Quanto ci sia bisogna di questo lo hanno capito tutti. Anche le società di marketing, che vivono di relazioni e della fiducia dei clienti, le quali preparano i loro consulenti proprio in corsi improntati alla creatività, al benessere e alle emozioni. Conoscere, infatti, i comportamenti dei consumatori, che acquistano sulla spinta emotiva, permette di prevederne le scelte e, di conseguenza, di anticiparle e condizionarle. Per questo ci fanno compilare tutti quei questionari che ci fidelizzano alla aziende da cui acquistiamo abitualmente.

Lo ha capito anche la scuola che, con la legge 107/2015, riserva ampio spazio alle attività creative e all’alfabetizzazione emotiva che ad esse è strettamente collegata.

La domanda è: a che punto siamo?

Daniel Goleman sostiene che avremmo uomini migliori se i genitori insegnassero l'educazione ai loro figli con intelligenza emotiva.
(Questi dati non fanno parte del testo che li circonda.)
(** * The scraper worker: fetch, retry, normalise, store

    A shallow embedding of [scraper/src/worker.py].  The worker receives a
    message body, asks the brokerage API for quotes or popularity counts, and
    writes the normalised documents to the document store.  Everything the
    outside world decides (what the API answers, what the clock shows, whether
    a bulk write raises) is read from a script of attempts; everything the
    worker does to the outside world is recorded as a trace of events. *)

From Stdlib Require Import String Ascii List ZArith QArith Bool Arith Lia.
Import ListNotations.
Local Open Scope string_scope.
Local Open Scope list_scope.
Set Warnings "-register-all".

(** ** Python values

    The values the worker handles: decoded JSON ([None], booleans, integers,
    strings, lists, dicts with string keys) and the [datetime] objects it puts
    into documents.  A dict keeps its keys in insertion order, as Python's
    does; numbers are the integers, the only kind the worker looks into. *)

Inductive value : Type :=
| VNone
| VBool (b : bool)
| VInt (n : Z)
| VStr (s : string)
| VList (l : list value)
| VDict (d : list (string * value))
| VDatetime (stamp : Z).

Definition dict : Type := list (string * value).

(** One entry of [BulkWriteError.details["writeErrors"]]. *)
Record write_error : Type := mk_write_error {
  we_index : nat;
  we_code : Z;
  we_errmsg : string
}.

(** The exception classes that can reach the worker's [except] clauses, raised
    by the worker's own lookups or by the libraries it calls ([requests],
    [Robinhood], [pymongo]).  None of them is a subclass of another one of
    them, so an [except] clause selects by equality of the class. *)
Inductive exn : Type :=
| KeyError
| TypeError
| AttributeError
| ValueError
| UnboundLocalError
| JSONDecodeError
| ReadTimeout
| ConnectionError
| InvalidTickerSymbol
| InvalidOperation
| RecursionError
| BulkWriteError (writeErrors : list write_error).

(** A computation without effects that may raise. *)
Definition result (A : Type) : Type := (exn + A)%type.

Definition rbind {A B : Type} (m : result A) (k : A -> result B) : result B :=
  match m with
  | inl e => inl e
  | inr a => k a
  end.

Notation "x <~ m ;; k" := (rbind m (fun x => k))
  (at level 61, m at next level, right associativity).

(** [list(map(f, xs))]: the first element on which [f] raises ends the map. *)
Fixpoint map_raising {A B : Type} (f : A -> result B) (xs : list A)
  : result (list B) :=
  match xs with
  | [] => inr []
  | x :: xs' =>
      y <~ f x ;;
      ys <~ map_raising f xs' ;;
      inr (y :: ys)
  end.

(** [functools.reduce(f, xs, acc)]. *)
Fixpoint reduce {A B : Type} (f : B -> A -> result B) (xs : list A) (acc : B)
  : result B :=
  match xs with
  | [] => inr acc
  | x :: xs' =>
      acc' <~ f acc x ;;
      reduce f xs' acc'
  end.

(** ** Dict and value operations *)

Fixpoint dict_get (k : string) (d : dict) : option value :=
  match d with
  | [] => None
  | (k', v) :: d' => if String.eqb k k' then Some v else dict_get k d'
  end.

(** [d[k] = v]: an existing key keeps its place, a new key goes last. *)
Fixpoint dict_set (k : string) (v : value) (d : dict) : dict :=
  match d with
  | [] => [(k, v)]
  | (k', v') :: d' =>
      if String.eqb k k' then (k', v) :: d' else (k', v') :: dict_set k v d'
  end.

Definition dict_keys (d : dict) : list string := map fst d.

(** [{**base, **extra}]: the entries of [extra] are set in order. *)
Definition dict_update (base extra : dict) : dict :=
  fold_left (fun acc kv => dict_set (fst kv) (snd kv) acc) extra base.

(** [v[k]] for a string key [k]. *)
Definition subscript (v : value) (k : string) : result value :=
  match v with
  | VDict d =>
      match dict_get k d with
      | Some x => inr x
      | None => inl KeyError
      end
  | _ => inl TypeError
  end.

(** [v.get(k)]. *)
Definition py_get (v : value) (k : string) : result value :=
  match v with
  | VDict d =>
      match dict_get k d with
      | Some x => inr x
      | None => inr VNone
      end
  | _ => inl AttributeError
  end.

(** Truth value of [v], as [not v] and [if v] test it. *)
Definition truthy (v : value) : bool :=
  match v with
  | VNone => false
  | VBool b => b
  | VInt n => negb (Z.eqb n 0)
  | VStr s => negb (String.eqb s "")
  | VList l => match l with [] => false | _ :: _ => true end
  | VDict d => match d with [] => false | _ :: _ => true end
  | VDatetime _ => true
  end.

(** [v != None]. *)
Definition not_none (v : value) : bool :=
  match v with
  | VNone => false
  | _ => true
  end.

(** The items a [for], [filter] or [reduce] sees when it iterates [v]. *)
Definition py_iter (v : value) : result (list value) :=
  match v with
  | VList l => inr l
  | VDict d => inr (map (fun kv => VStr (fst kv)) d)
  | VStr s =>
      inr (map (fun c => VStr (String c EmptyString)) (list_ascii_of_string s))
  | _ => inl TypeError
  end.

(** [needle in hay] on strings. *)
Fixpoint contains (needle hay : string) : bool :=
  if String.prefix needle hay then true
  else match hay with
       | EmptyString => false
       | String _ hay' => contains needle hay'
       end.

(** ** The outside world

    What the worker does is a trace of events, in program order. *)

(** [pymongo.operations.UpdateOne(filter, update)] as the worker builds it:
    the filter is [{"instrument_id": ...}], the update is [{"$set": data}]. *)
Record UpdateOne : Type := mk_UpdateOne {
  uo_instrument_id : string;
  uo_set : dict
}.

(** The lines the worker prints, with what they are formatted from. *)
Inductive log_line : Type :=
| LogPopularityDone
| LogQuoteDone
| LogPopularityMap (m : dict)
| LogQuotes (formatted : list value)
| LogUnhandledWrite
| LogWriteError (err : write_error)
| LogUnexpectedPopularity (res : value)
| LogRes (res : value)
| LogPopularityCooldown (seconds : Q)
| LogPopularityTimeout
| LogGarbage
| LogHtml
| LogUnexpectedQuote (res : value)
| LogQuoteCooldown (seconds : Q)
| LogBadSymbols (symbols : string)
| LogQuoteTimeout.

Inductive event : Type :=
| EvPrint (line : log_line)
| EvSetQuotesFinished
| EvSetPopularitiesFinished
| EvQuoteData (symbols : string)
| EvGetUrl (url : string)
| EvSleep (seconds : Q)
| EvIndexBulkWrite (ops : list UpdateOne)
| EvInsertMany (ordered : bool) (documents : list value).

(** What the world answers during one pass through an entry point's [try]
    block: the API call returns a decoded body or raises, the clock is read
    once, and each of the two bulk writes returns or raises. *)
Record attempt : Type := mk_attempt {
  api_reply : result value;
  clock : Z;
  index_reply : option exn;
  insert_reply : option exn
}.

(** An effectful computation: the events it emitted, then how it ended. *)
Definition M (A : Type) : Type := (list event * result A)%type.

Definition ret {A : Type} (a : A) : M A := ([], inr a).

Definition raise {A : Type} (e : exn) : M A := ([], inl e).

Definition bind {A B : Type} (m : M A) (k : A -> M B) : M B :=
  match m with
  | (t, inl e) => (t, inl e)
  | (t, inr a) => let (t', r) := k a in (t ++ t', r)
  end.

Definition lift {A : Type} (r : result A) : M A := ([], r).

Definition emit (ev : event) : M unit := ([ev], inr tt).

(** A call into the world that returns nothing of interest or raises. *)
Definition reply (r : option exn) : M unit :=
  match r with
  | None => ret tt
  | Some e => raise e
  end.

Notation "x <- m ;; k" := (bind m (fun x => k))
  (at level 61, m at next level, right associativity).
Notation "m ;; k" := (bind m (fun _ => k))
  (at level 61, right associativity).

(** How a call of an entry point ends.  [Awaiting] is the model's own: the
    script holds no answer for the API call just made. *)
Inductive final : Type :=
| Returned
| Raised (e : exn)
| Awaiting.

Definition run : Type := (list event * final)%type.

(** Run [m], then continue with the run [k] unless [m] raised. *)
Definition and_then {A : Type} (m : M A) (k : A -> run) : run :=
  match m with
  | (t, inl e) => (t, Raised e)
  | (t, inr a) => let (t', f) := k a in (t ++ t', f)
  end.

Definition seconds_of (n : Z) : Q := Qmake n 1.

Definition sleep (seconds : Q) : M unit := emit (EvSleep seconds).

Definition print (line : log_line) : M unit := emit (EvPrint line).

(** ** Helpers imported from [common] and [utils]

    [worker.py] imports these; their bodies are not part of the worker, so the
    worker is modelled over any implementation of them. *)
Class Utils : Type := {
  parse_throttle_res : value -> result Q;
  parse_instrument_url : value -> result string;
  parse_updated_at : value -> result value;
  pluck : list string -> value -> result dict;
  DESIRED_QUOTE_KEYS : list string
}.

(** [try: m except ...: h]. *)
Definition try_except {A : Type} (m : M A) (h : exn -> M A) : M A :=
  match m with
  | (t, inl e) => let (t', r) := h e in (t ++ t', r)
  | (t, inr a) => (t, inr a)
  end.
Lemma arrangeSpan_firstSiblingLevels span :
  firstSiblingLevels (fst (arrangeSpan span)) = firstSiblingLevels span.
Proof.
  induction span as [span IH] using VisSpan_forall_ind.
  rewrite arrangeSpan_eq. destruct (children span) as [|c cs] eqn:Hcs; [reflexivity|].
  cbn [fst]. apply arrangeSpans_firstLevels_from in IH.
  rewrite (firstSiblingLevels_eq span), Hcs. exact IH.
Qed.

Lemma arrangeSpans_firstLevels spans :
  firstLevels (fst (arrangeSpans spans)) = firstLevels spans.
Proof.
  apply arrangeSpans_firstLevels_from, Forall_forall.
  intros s _. apply arrangeSpan_firstSiblingLevels.
Qed.

(** C10 (as amended).  Layout frame condition: a pass of [arrangeSpans] (and
    of [arrangeSpan]) writes [height_level] only.  With the levels forgotten
    the spans are the ones given: identifier, name, times, parent
    identifier, events, resource, attributes, and the contents and order of
    every [children] list.  Span by span, in the same traversal, no level is
    lower after the pass than before; [arrangeSpan] leaves the level of its
    own span alone; and the first sibling of every sibling group keeps the
    level it had before the pass.  That level is 0 on a pass over spans
    whose levels are all 0, as the forest builder makes them; it need not be
    0 on a later pass, the levels being kept from pass to pass. *)
Theorem layout_frame :
  (forall spans,
      map eraseLevels (fst (arrangeSpans spans)) = map eraseLevels spans /\
      Forall2 N.le (flat_map levels spans) (flat_map levels (fst (arrangeSpans spans))) /\
      firstLevels (fst (arrangeSpans spans)) = firstLevels spans /\
      (Forall (fun l => l = 0%N) (flat_map levels spans) ->
       Forall (fun l => l = 0%N) (firstLevels (fst (arrangeSpans spans))))) /\
  (forall span,
      eraseLevels (fst (arrangeSpan span)) = eraseLevels span /\
      Forall2 N.le (levels span) (levels (fst (arrangeSpan span))) /\
      height_level (fst (arrangeSpan span)) = height_level span /\
      firstSiblingLevels (fst (arrangeSpan span)) = firstSiblingLevels span).
Proof.
  split.
  - intros spans.
    split; [apply arrangeSpans_erase|].
    split; [apply arrangeSpans_levels|].
    split; [apply arrangeSpans_firstLevels|].
    rewrite arrangeSpans_firstLevels. intros Hzero.
    assert (Hsub : forall s, Forall (fun l => l = 0%N) (levels s) ->
                             Forall (fun l => l = 0%N) (firstSiblingLevels s)).
    { induction s as [s IH] using VisSpan_forall_ind. intros Hs.
      rewrite levels_eq in Hs. inversion Hs as [|? ? _ Hcs]; subst.
      rewrite firstSiblingLevels_eq. apply Forall_app. split.
      - destruct (children s) as [|c cs]; [constructor|].
        simpl in Hcs. apply Forall_app in Hcs. destruct Hcs as [Hc _].
        rewrite levels_eq in Hc. inversion Hc; subst. repeat constructor. assumption.
      - clear Hs. induction IH as [|c cs Hc _ IHcs]; simpl; [constructor|].
        simpl in Hcs. apply Forall_app in Hcs. destruct Hcs as [H1 H2].
        apply Forall_app. split; [apply Hc, H1 | apply IHcs, H2]. }
    unfold firstLevels. apply Forall_app. split.
    + destruct spans as [|s rest]; [constructor|].
      simpl in Hzero. apply Forall_app in Hzero. destruct Hzero as [Hs _].
      rewrite levels_eq in Hs. inversion Hs; subst. repeat constructor. assumption.
    + induction spans as [|s rest IH]; simpl; [constructor|].
      simpl in Hzero. apply Forall_app in Hzero. destruct Hzero as [H1 H2].
      apply Forall_app. split; [apply Hsub, H1 | apply IH, H2].
  - intros span.
    split; [apply arrangeSpan_erase|].
    split; [apply arrangeSpan_levels|].
    split; [apply arrangeSpan_level | apply arrangeSpan_firstSiblingLevels].
Qed.
(** X21: the report of [recoverPartialDelete] right after a
    [deleteSchool] that returned, with distinct school identifiers: the
    school is seen as fully deleted, not partially, and the report still
    asks for recovery, since it does so as soon as one document is
    deleted.  The check writes nothing. *)
Theorem recoverPartialDelete_after_deleteSchool (now : Z) (schoolId : jsid)
  (s s' : store) (v : DeleteSchoolResult) :
  NoDup (map School._id (schools s)) ->
  SchoolManager.deleteSchool now schoolId s = (inr v, s') ->
  exists r,
    recoverPartialDelete schoolId s' = (inr r, s')
    /\ fullyDeleted r = true
    /\ partiallyDeleted r = false
    /\ recoveryNeeded r = true.
Proof.
  intros Hnd H.
  pose proof H as H0. apply deleteSchool_success in H0.
  destruct H0 as (sid & Hid & _ & _ & _ & Hsc & _).
  destruct (deleteSchool_cascade now schoolId sid s s' v Hid H)
    as (Hst & Hcl & (d & _ & Hd & Hdk & _) & _).
  unfold recoverPartialDelete, try_catch, bind, findAll. rewrite Hid.
  cbn [lift ret docs schoolsCollection studentsCollection classroomsCollection].
  eexists. split; [reflexivity|].
  cbn [fullyDeleted partiallyDeleted recoveryNeeded states forallb existsb
       collection_state deletedCount totalCount].
  assert (C1 : count (fun d => String.eqb (School.status d) "deleted")
                 (filter (fun d => (School._id d =? sid)%N) (schools s'))
               = Z.of_nat (List.length
                   (filter (fun d => (School._id d =? sid)%N) (schools s')))).
  { apply count_all. intros x Hx. apply filter_In in Hx.
    destruct Hx as [Hx Hk]. apply N.eqb_eq in Hk. rewrite Hsc in Hx.
    now rewrite (deleted_school_stays_deleted now sid _ x Hnd Hx Hk). }
  assert (C2 : count (fun d => String.eqb (Student.status d) "deleted")
                 (filter (fun d => jsid_eqb (Student.schoolId d) (IdObj sid))
                    (students s'))
               = Z.of_nat (List.length
                   (filter (fun d => jsid_eqb (Student.schoolId d) (IdObj sid))
                      (students s')))).
  { apply count_all. intros x Hx. apply filter_In in Hx.
    destruct Hx as [Hx Hk]. apply jsid_eqb_eq in Hk.
    now rewrite (Hst x Hx Hk). }
  assert (C3 : count (fun c => String.eqb (Classroom.status c) "deleted")
                 (filter (fun c => jsid_eqb (Classroom.schoolId c) (IdObj sid))
                    (classrooms s'))
               = Z.of_nat (List.length
                   (filter (fun c => jsid_eqb (Classroom.schoolId c) (IdObj sid))
                      (classrooms s')))).
  { apply count_all. intros x Hx. apply filter_In in Hx.
    destruct Hx as [Hx Hk]. apply jsid_eqb_eq in Hk.
    now rewrite (Hcl x Hx Hk). }
  assert (P : (0 < List.length
                 (filter (fun d => (School._id d =? sid)%N) (schools s')))%nat).
  { assert (Hin : In d (filter (fun d => (School._id d =? sid)%N) (schools s'))).
    { apply filter_In. split; [exact Hd|]. now apply N.eqb_eq. }
    destruct (filter _ (schools s')); [contradiction | simpl; lia]. }
  rewrite C1, C2, C3, !Z.eqb_refl, !Z.ltb_irrefl, !andb_false_r.
  repeat split.
  apply orb_true_iff. left. apply Z.gtb_lt. lia.
Qed.
(* ===== verification/Utf8.v ===== *)
(** * UTF-8 and Rust's [str]

    Rust guarantees that a [str] holds valid UTF-8, and the program moves
    between raw bytes and strings with [String::from_utf8_lossy],
    [str::from_utf8] and byte-indexed slicing.  This file models that part of
    the standard library the way [core::str::lossy] scans ([utf8_chunks]), and
    the one helper of [src/lib.rs] that slices a string at a byte offset,
    [truncate_utf8]. *)

From S2P Require Import Prelude.

(** ** Scanning *)

(** One step of the scan: a complete character, or a maximal invalid sequence. *)
Inductive chunk :=
| Valid (c : bytes)
| Invalid (c : bytes).

Definition chunk_bytes (k : chunk) : bytes :=
  match k with Valid c => c | Invalid c => c end.

Definition is_valid_chunk (k : chunk) : bool :=
  match k with Valid _ => true | Invalid _ => false end.

(** A continuation byte: [b & 0xC0 == 0x80]. *)
Definition is_cont (b : byte) : bool := (Z.land (u8 b) 192 =? 128)%Z.

(** [core::str::utf8_char_width]: 0 for a byte that starts no character. *)
Definition utf8_char_width (b : byte) : nat :=
  if (u8 b <? 128)%Z then 1
  else if in_range 194 223 b then 2
  else if in_range 224 239 b then 3
  else if in_range 240 244 b then 4
  else 0.

(** The second byte of a three-byte character (no surrogate, no overlong form). *)
Definition second3 (b0 b1 : byte) : bool :=
  if (u8 b0 =? 224)%Z then in_range 160 191 b1
  else if (u8 b0 =? 237)%Z then in_range 128 159 b1
  else in_range 128 191 b1.

(** The second byte of a four-byte character (at most U+10FFFF, no overlong form). *)
Definition second4 (b0 b1 : byte) : bool :=
  if (u8 b0 =? 240)%Z then in_range 144 191 b1
  else if (u8 b0 =? 244)%Z then in_range 128 143 b1
  else in_range 128 191 b1.

(** The first chunk of [b0 :: r]. *)
Definition utf8_first (b0 : byte) (r : bytes) : chunk :=
  match utf8_char_width b0 with
  | 1 => Valid [b0]
  | 2 => match r with
         | b1 :: _ => if is_cont b1 then Valid [b0; b1] else Invalid [b0]
         | [] => Invalid [b0]
         end
  | 3 => match r with
         | b1 :: r1 =>
           if second3 b0 b1 then
             match r1 with
             | b2 :: _ => if is_cont b2 then Valid [b0; b1; b2] else Invalid [b0; b1]
             | [] => Invalid [b0; b1]
             end
           else Invalid [b0]
         | [] => Invalid [b0]
         end
  | 4 => match r with
         | b1 :: r1 =>
           if second4 b0 b1 then
             match r1 with
             | b2 :: r2 =>
               if is_cont b2 then
                 match r2 with
                 | b3 :: _ =>
                   if is_cont b3 then Valid [b0; b1; b2; b3] else Invalid [b0; b1; b2]
                 | [] => Invalid [b0; b1; b2]
                 end
               else Invalid [b0; b1]
             | [] => Invalid [b0; b1]
             end
           else Invalid [b0]
         | [] => Invalid [b0]
         end
  | _ => Invalid [b0]
  end.

(** The scan itself.  [skip] bytes of the current chunk are already emitted. *)
Fixpoint chunks_from (skip : nat) (s : bytes) : list chunk :=
  match s with
  | [] => []
  | b :: r =>
    match skip with
    | S k => chunks_from k r
    | O => let c := utf8_first b r in c :: chunks_from (pred (length (chunk_bytes c))) r
    end
  end.

Definition utf8_chunks (s : bytes) : list chunk := chunks_from 0 s.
I bambini diventano più empatici e comprendono meglio le loro azioni se vien detto loro:

  • “guarda come hai fatto soffrire il tuo amico”, invece di
  • “è stata una cattiveria”.

Ci ritornerò, anche per trattare la difficoltà empatica nei comportamenti devianti e antisociali come il bullismo. L'argomento merita una trattazione a parte, accorta e approfondita. Una cosa però mi sento di affermare subito: le risposte non vanno cercate nel futuro ma nel passato. Da lì e dai valori dovremmo ripartire per costruire un mondo migliore.